O moinho de vento fechou a porta
JOAQUIM REIS, LUSA
Trabalhou mais de 40 anos num moinho de vento em São João das Lampas, em Sintra. Durante anos, centenas de crianças estiveram no local em visita de estudo. Hoje, as portas estão fechadas. E Vítor Hugo tem saudades.
Desde que em Dezembro abandonou a profissão, Vítor Hugo continua a visitar o seu moinho de vento para matar saudades de uma casa onde trabalhou arduamente, ao sol e à chuva, durante mais de 40 anos. "Venho aqui muitas vezes, umas venho contente e outras triste. São coisas da vida", disse este antigo moleiro, com 81 anos, que também já foi pastor e cantoneiro e que ainda teve tempo para fazer a terceira classe.

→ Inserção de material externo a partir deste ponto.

Lemma symbol_metas_valid data sorted :
  data_valid data → metas_readable data → sorted_order data sorted →
  Forall (symbol_meta_valid (zlen (docs data))) (symbol_metas data sorted).
Proof.
  intros Hv Hr Ho. rewrite (symbol_metas_perm data sorted Ho).
  destruct (filled_cases SymbolMeta_default (symbol_meta data) (zlen (symbols data)) (zlen_nonneg _) (va_symbol_meta _ Hv))
    as [[E0 E]|E]; rewrite E; [|apply Hv].
  destruct (decide (symbols data = [])) as [Es|Es]; [rewrite Es; constructor|].
  specialize (Hr E0 Es). apply Forall_replicate. unfold symbol_meta_valid.
  split_and!; try (by constructor); try by vm_compute. right. unfold zlen. cbn.
  destruct (docs data); [done|]. cbn [length]. lia.
Qed.

Section accept.
Context (crc32c : bytes → Z) `{!DebugStr}.
Context (segment_id created_at_ms : Z) (data : SegmentData) (p : parts).
Context (Htyped : data_typed data) (Hvalid : data_valid data) (Hsized : data_sized data) (Hmetas : metas_readable data).
Context (Hp : parts_ok data p).
Context (s : SegmentReader).
Context (Hfiles : files s = (segment_files crc32c segment_id created_at_ms data p).*2).
Context (Hdocs : doc_count s = zlen (docs data)) (Href : ref_group_count s = zlen (ref_occurrences data)).
Context (Hren : rename_group_count s = zlen (rename_occurrences data)) (Hsyms : symbol_count s = zlen (symbols data)).
Context (Htgts : target_count s = zlen (targets data)) (Hwords : rd_words s = words_of data).
Context (Hocc : occurrence_count s = as_u64 (occurrences p)).

Lemma file_at idx f : segment_files crc32c segment_id created_at_ms data p !! idx = Some f → file s idx = f.2.
Proof. intros Hf. unfold file. by rewrite Hfiles, list_lookup_fmap, Hf. Qed.

Let blocks := (p_rename p).2.
(* ===== verification/Durable.v ===== *)
(** What the store writes, durably: [durable.rs], the publication of a segment
    ([publish] of [writer.rs]), the workspace-state files ([workspace_state.rs]) and the
    commit point [manifest.json] ([manifest.rs]), over the files of [FileSystem].

    [serde_json] is the argument pair [to_json]/[from_json]; the platform's messages and the
    calls it refuses are the arguments [io_message] and [denied]. *)

From S2P Require Import Prelude RustStr StoreFormat SegReader SegWriter WorkspaceState FileSystem.

Open Scope Z_scope.

(** ** The manifest *)

Definition MANIFEST_SCHEMA_VERSION : Z := 1.
Definition MANIFEST_FILE : list Z := lit "manifest.json".
Definition MANIFEST_TMP : list Z := lit "manifest.json.tmp".

Record Manifest := mkManifest {
  mf_schema_version : Z; mf_segment_id : Z; mf_segment_dir : list Z; mf_state_generation : Z;
  mf_state_checksum : Z; mf_doc_count : Z; mf_symbol_count : Z
}.
#[export] Instance Manifest_eq_dec : EqDecision Manifest.
Proof. solve_decision. Defined.

(** The values of the Rust type. *)
Definition manifest_typed (m : Manifest) : Prop :=
  inU 32 (mf_schema_version m) ∧ inU 64 (mf_segment_id m) ∧ wf_str (mf_segment_dir m) ∧
  inU 64 (mf_state_generation m) ∧ inU 32 (mf_state_checksum m) ∧ inU 32 (mf_doc_count m) ∧ inU 32 (mf_symbol_count m).

(** [From<SegmentError> for StoreError] *)
Definition seg_io (message : list Z) : StoreError := Segment (SegIo message).
Definition store_of_seg {A : Type} (r : outcome A) : store_outcome A :=
  match r with
  | Ok a => Ok a
  | Err (Fails e) => Err (Refuses (Segment e))
  | Err Panics => Err Aborts
  end.

Section durable.
Context (io_message : Op → list Z) (denied : Fs → Op → bool) (crc32c : bytes → Z) `{DebugStr}.
Context (to_json : Manifest → bytes) (from_json : bytes → result (list Z) Manifest).

Abbreviation call := (call io_message denied).

(** ** [durable.rs] *)

Definition fsync_dir (dir : path) : io unit := call StoreIo (SyncDir dir).

Definition write_tmp (dir tmp_name : path) (b : bytes) : io unit :=
  _ ← call StoreIo (Create (dir_join dir tmp_name));
  _ ← call StoreIo (WriteAll (dir_join dir tmp_name) b);
  call StoreIo (SyncFile (dir_join dir tmp_name)).

Definition atomic_write (dir tmp_name final_name : path) (b : bytes) : io unit :=
  _ ← write_tmp dir tmp_name b;
  _ ← call StoreIo (Rename (dir_join dir tmp_name) (dir_join dir final_name));
  fsync_dir dir.

(** ** Publishing a segment *)

Definition write_file (tmp_dir : path) (f : list Z * bytes) : io unit :=
  _ ← call seg_io (Create (dir_join tmp_dir f.1));
  _ ← call seg_io (WriteAll (dir_join tmp_dir f.1) f.2);
  call seg_io (SyncFile (dir_join tmp_dir f.1)).

(** [if path.exists() { remove_dir_all(path)? }] *)
Definition remove_existing (p : path) : io unit :=
  there ← ask (λ fs, path_exists fs p);
  if there : bool then call seg_io (RemoveTree p) else mret tt.

Definition tmp_dir_name (segment_id : Z) : list Z := lit "tmp-" ++ show_u segment_id.

(** [publish] of [writer.rs] *)
Definition publish_files (root : path) (segment_id : Z) (files : list (list Z * bytes)) (checksums : bytes)
    : io path :=
  let segments_dir := dir_join root (lit "segments") in
  _ ← call seg_io (Mkdirs segments_dir);
  let tmp_dir := dir_join root (tmp_dir_name segment_id) in
  _ ← remove_existing tmp_dir;
  _ ← call seg_io (Mkdirs tmp_dir);
  _ ← io_each (write_file tmp_dir) files;
  _ ← write_file tmp_dir (CHECKSUMS_FILE, checksums);
  _ ← call seg_io (SyncDir tmp_dir);
  let final_dir := dir_join segments_dir (segment_dir_name segment_id) in
  _ ← remove_existing final_dir;
  _ ← call seg_io (Rename tmp_dir final_dir);
  _ ← call seg_io (SyncDir segments_dir);
  mret final_dir.

(** [SegmentWriter::write] *)
Definition write_segment (root : path) (segment_id : Z) (data : SegmentData) (created_at_ms : Z) : io path :=
  built ← lift (store_of_seg (build_segment crc32c segment_id data created_at_ms));
  publish_files root segment_id built.1 built.2.

(** ** Workspace-state files *)

Definition write_state_tmp (root : path) (generation : Z) (payload : bytes) : io unit :=
  write_tmp root (state_tmp_name generation) (serialize crc32c generation payload).

Definition commit_state_tmp (root : path) (generation : Z) : io unit :=
  _ ← call StoreIo (Rename (dir_join root (state_tmp_name generation)) (dir_join root (state_file_name generation)));
  fsync_dir root.

(** [workspace_state::publish] *)
Definition publish_state (root : path) (generation : Z) (payload : bytes) : io unit :=
  atomic_write root (state_tmp_name generation) (state_file_name generation) (serialize crc32c generation payload).

(** [std::fs::read(path)?] *)
Definition read_io (fs : Fs) (p : path) : store_outcome bytes :=
  match read_path fs p with
  | Found b => Ok b
  | NotFound => Err (Refuses (StoreIo (lit "No such file or directory (os error 2)")))
  | ReadFails e => Err (Refuses (StoreIo e))
  end.

(** [workspace_state::load] *)
Definition load_state (fs : Fs) (root : path) (generation expected_checksum : Z) : store_outcome WorkspaceState :=
  b ← read_io fs (dir_join root (state_file_name generation));
  load crc32c b generation expected_checksum.

(** ** The manifest file *)

Definition manifest_commit (root : path) (m : Manifest) : io unit :=
  atomic_write root MANIFEST_TMP MANIFEST_FILE (to_json m).

Definition commit_after_tmp (root : path) : io unit :=
  _ ← call StoreIo (Rename (dir_join root MANIFEST_TMP) (dir_join root MANIFEST_FILE));
  fsync_dir root.

(** [Manifest::load] *)
Definition manifest_load (fs : Fs) (root : path) : store_outcome (option Manifest) :=
  match read_path fs (dir_join root MANIFEST_FILE) with
  | NotFound => Ok None
  | ReadFails e => Err (Refuses (StoreIo e))
  | Found b =>
      match from_json b with
      | Err e => Err (Refuses (ManifestCorrupt (lit "parse: " ++ e)))
      | Ok m =>
          if MANIFEST_SCHEMA_VERSION <? mf_schema_version m
          then Err (Refuses (FutureSchema (lit "manifest") (mf_schema_version m)))
          else Ok (Some m)
      end
  end.
End durable.
(* ===== verification/StoreWrites.v ===== *)
(** The store's file names: the decimal names of generations are distinct, and the paths of
    different generations, of the staging area and of the commit point do not meet. *)

From S2P Require Import Prelude RustStr StoreFormat SegReader WorkspaceState FileSystem Durable SegWriter.

Open Scope Z_scope.

(** ** Segment directories *)

(** The padded number of a segment's directory. *)
Definition padded (n : Z) : list Z := replicate (6 - length (show_u n)) (ch "0") ++ show_u n.
Lemma segment_dir_name_eq n : segment_dir_name n = lit "segment-" ++ padded n.
Proof. done. Qed.
Lemma padded_digits n : Forall digit (padded n).
Proof. apply Forall_app. split; [|apply show_u_digits]. apply Forall_replicate. unfold digit. by vm_compute. Qed.
Lemma padded_value n : 0 ≤ n → foldl dec_step 0 (padded n) = n.
Proof.
  intros Hn. unfold padded. rewrite foldl_app. rewrite <- (show_u_value n Hn) at 3. f_equal.
  generalize (6 - length (show_u n))%nat. intros k. induction k as [|k IH]; [done|]. exact IH.
Qed.
Lemma segment_dir_name_inj a b : 0 ≤ a → 0 ≤ b → segment_dir_name a = segment_dir_name b → a = b.
Proof.
  intros Ha Hb E. rewrite !segment_dir_name_eq in E. apply app_inv_head in E.
  by rewrite <- (padded_value a Ha), <- (padded_value b Hb), E.
Qed.

Lemma dot_no_digit : ¬ digit (ch ".").
Proof. unfold digit. vm_compute. intros []. congruence. Qed.

(** Digits, then something that is not one. *)
Lemma digits_then x y c d a b :
  Forall digit x → Forall digit y → ¬ digit c → ¬ digit d → x ++ c :: a = y ++ d :: b → x = y ∧ c = d ∧ a = b.
Proof.
  intros Hx. revert y. induction Hx as [|e x He _ IH]; intros y Hy Hc Hd E; destruct Hy as [|f y Hf Hy]; cbn in E.
  - by injection E.
  - injection E as -> _. done.
  - injection E as <- _. done.
  - injection E as <- E. by destruct (IH y Hy Hc Hd E) as (-> & -> & ->).
Qed.

Lemma digits_name l : Forall digit l → is_name l.
Proof. intros H Hin. rewrite Forall_forall in H. specialize (H _ Hin). unfold digit in H. change slash with 47 in H. lia. Qed.
Lemma name_app a b : is_name a → is_name b → is_name (a ++ b).
Proof. unfold is_name. set_solver. Qed.
Lemma segment_dir_is_name n : is_name (segment_dir_name n).
Proof.
  rewrite segment_dir_name_eq. apply name_app; [|apply digits_name, padded_digits].
  refine (bool_decide_unpack _ _). vm_compute. exact I.
Qed.

Lemma state_file_name_inj a b : 0 ≤ a → 0 ≤ b → state_file_name a = state_file_name b → a = b.
Proof.
  intros Ha Hb E. unfold state_file_name in E. apply app_inv_head in E.
  apply digits_then in E as (E & _); [by apply show_u_inj|apply show_u_digits|apply show_u_digits|apply dot_no_digit..].
Qed.
Lemma state_tmp_ne a b : state_tmp_name a ≠ state_file_name b.
Proof.
  unfold state_file_name, state_tmp_name. intros E. apply app_inv_head in E.
  apply digits_then in E as (_ & _ & E); [done|apply show_u_digits|apply show_u_digits|apply dot_no_digit..].
Qed.

(** ** Paths under the root *)

Definition root_ok (root : path) : Prop := root ≠ [] ∧ ends_with [slash] root = false.

Section paths.
Context (root : path) (Hroot : root_ok root).

Definition rel (r : path) : path := root ++ [slash] ++ r.

Lemma join_rel r : dir_join root r = rel r.
Proof. unfold dir_join. destruct Hroot as [H1 H2]. rewrite bool_decide_false by done. unfold slash in H2. by rewrite H2. Qed.

Lemma rel_inj a b : rel a = rel b → a = b.
Proof. unfold rel. intros E. by apply app_inv_head in E; apply app_inv_head in E. Qed.

(** A path whose last character is not a separator. *)
Lemma ends_slash_app a b : b ≠ [] → ends_with [slash] (a ++ b) = ends_with [slash] b.
Proof.
  intros Hb. destruct (exists_last Hb) as (b' & c & ->). unfold ends_with, strip_suffix.
  rewrite app_assoc, !rev_app_distr. cbn [rev app strip_prefix]. by destruct (slash =? c).
Qed.

Lemma name_no_slash_end n : is_name n → ends_with [slash] n = false.
Proof.
  intros Hn. destruct n as [|x n]; [done|]. destruct (@exists_last _ (x :: n)) as (b & c & E); [done|]. rewrite E in *.
  unfold ends_with, strip_suffix. rewrite rev_app_distr. cbn [rev app strip_prefix].
  destruct (Z.eqb_spec slash c) as [<-|]; [|done]. exfalso. apply Hn. set_solver.
Qed.

Lemma join_below d x n : is_name d → d ≠ [] → x = rel d ∨ (∃ a, x = rel (a ++ [slash] ++ d)) → dir_join x n = x ++ [slash] ++ n.
Proof.
  intros Hd Hne Hx. assert (ends_with [slash] x = false ∧ x ≠ []) as [H1 H2].
  { destruct Hx as [->|[a ->]]; unfold rel; (split; [|by destruct root]).
    - rewrite !ends_slash_app by done. by apply name_no_slash_end.
    - rewrite (app_assoc root), ends_slash_app by (by destruct a). rewrite !ends_slash_app by done. by apply name_no_slash_end. }
  unfold dir_join. rewrite bool_decide_false by done. unfold slash in H1. by rewrite H1.
Qed.

(** The directory of a generation's segment, its files, and the generation's files. *)
Definition seg_rel (g : Z) : path := lit "segments" ++ [slash] ++ segment_dir_name g.
Definition seg_dir (g : Z) : path := rel (seg_rel g).
Definition seg_file (g : Z) (name : list Z) : path := rel (seg_rel g ++ [slash] ++ name).
Definition state_path (g : Z) : path := rel (state_file_name g).
Definition manifest_path : path := rel MANIFEST_FILE.
Definition tmp_dir (g : Z) : path := rel (tmp_dir_name g).
Definition tmp_file (g : Z) (name : list Z) : path := rel (tmp_dir_name g ++ [slash] ++ name).
Definition SEGMENT_FILES : list (list Z) := CHECKSUMMED_FILES ++ [CHECKSUMS_FILE].
Definition pair_files (g : Z) : list path := state_path g :: (seg_file g <$> SEGMENT_FILES).
(* ===== verification/StorePublish.v ===== *)
(** When a store is recoverable: the snapshot the manifest names can be opened, its files are
    synced, and [Store::open] finds it again. *)

From S2P Require Import Prelude RustStr StoreFormat SegReader SegWriter WorkspaceState FileSystem Durable StoreWrites Snapshot SegSafe SegLayout SegTables SegRound SegValid.

Open Scope Z_scope.

Section inv.
Context (crc32c : bytes → Z) {Hdebug : DebugStr}.
Context (from_json : bytes → result (list Z) Manifest).
Context (root : path) (Hroot : root_ok root).

(** ** Snapshots on disk *)

(** The files of a snapshot are on disk, synced, and hold what the snapshot was opened from. *)
Record intact (fs : Fs) (s : Snapshot) : Prop := {
  in_range : inU 64 (sn_generation s);
  in_paths : sn_segment_dir s = seg_dir root (sn_generation s) ∧ sn_state_path s = state_path root (sn_generation s);
  in_segment : reader_open crc32c (read_path fs) (sn_segment_dir s) = Ok (sn_segment s);
  in_state : ∃ sum, load_state crc32c fs root (sn_generation s) sum = Ok (sn_state s);
  in_files : ∀ p, p ∈ pair_files root (sn_generation s) → ∃ b, stored fs p b
}.

(** ... and the manifest names it. *)
Definition serves (fs : Fs) (s : Snapshot) : Prop :=
  intact fs s ∧ ∃ b m, stored fs (manifest_path root) b ∧ from_json b = Ok m ∧
    mf_schema_version m ≤ MANIFEST_SCHEMA_VERSION ∧ mf_segment_dir m = lit "segments/" ++ segment_dir_name (sn_generation s) ∧
    mf_state_generation m = sn_generation s ∧ open_snapshot crc32c fs root m = Ok s.

(** No generation was committed. *)
Definition uncommitted (fs : Fs) : Prop := fs_files fs !! manifest_path root = None ∧ is_dir fs (manifest_path root) = false.

Definition recoverable (fs : Fs) (current : option Snapshot) : Prop :=
  match current with Some s => serves fs s | None => uncommitted fs end.

(** ** Frames *)

Lemma seg_file_in g name : name ∈ SEGMENT_FILES → seg_file root g name ∈ pair_files root g.
Proof. intros H. right. by apply list_elem_of_fmap_2. Qed.

Lemma map_files_agree (r r' : path → FileRead) dir names :
  (∀ n, n ∈ names → r' (dir_join dir n) = r (dir_join dir n)) → map_files r' dir names = map_files r dir names.
Proof.
  intros H. induction names as [|n names IH]; [done|]. cbn [map_files]. unfold map_file.
  rewrite H by left. rewrite IH; [done|]. intros x Hx. apply H. by right.
Qed.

É com tristeza que hoje vê o moinho de portas fechadas. Durante anos, centenas de crianças visitaram o local em visitas de estudo e, Vítor Hugo entende que por essa razão devia receber um subsídio. "Antigamente vinham cá muitas crianças, mas em 2000 deixei de receber subsídios e é difícil manter o moinho a funcionar. Isto não dá lucro nenhum", referiu.
São João das Lampas é terra de campos agrícolas e dos "saloios" que antigamente partiam desta freguesia, no concelho de Sintra, em direcção a Lisboa para vender as verduras que abasteciam a capital. De velas brancas, risca azul e pintado com a branquidez da cal, o moinho de vento de Vítor Hugo ergue-se num monte com vista para o mar, tendo a companhia de mais três moinhos. "Antigamente existiam nestes lados mais de 60 moinhos. Os campos estavam todos cultivados e é uma pena ver que agora estão abandonados", lamentou Vítor Hugo, que admite que nem sempre conviveu pacificamente com os outros moleiros da zona. "Os moleiros nunca se davam muito bem. Íamos beber uns copos e depois lá nos chateávamos uns com os outros", disse.
Vítor Hugo recorda o tempo em que começou a enfrentar o vento que faz girar a mó, que por sua vez mói o trigo e o transforma em farinha. Já nao era novo, diz, mas foi o suficiente para se apaixonar por este moinho. "Este moinho é como se fizesse parte do meu corpo. Isto é amor", recordou, emocionado. Esta profissão secular não vai continuar nas raízes da família. Vítor Hugo tem duas netas e estas já não vão ouvir "a música que os búzios do moinho produzem" nos dias em que o vento toca as velas que dão vida ao moinho. "Nao tenho família nenhuma que queira isto. Tenho pena porque o meu avô costumava dizer que o tinha herdado do avô dele", contou, ciente de que a tradição morre consigo.
"No meu tempo a coisa que mais valor tinha era o pão, quando caía ao chão nós dávamos-lhe um beijinho e comíamos", disse ainda.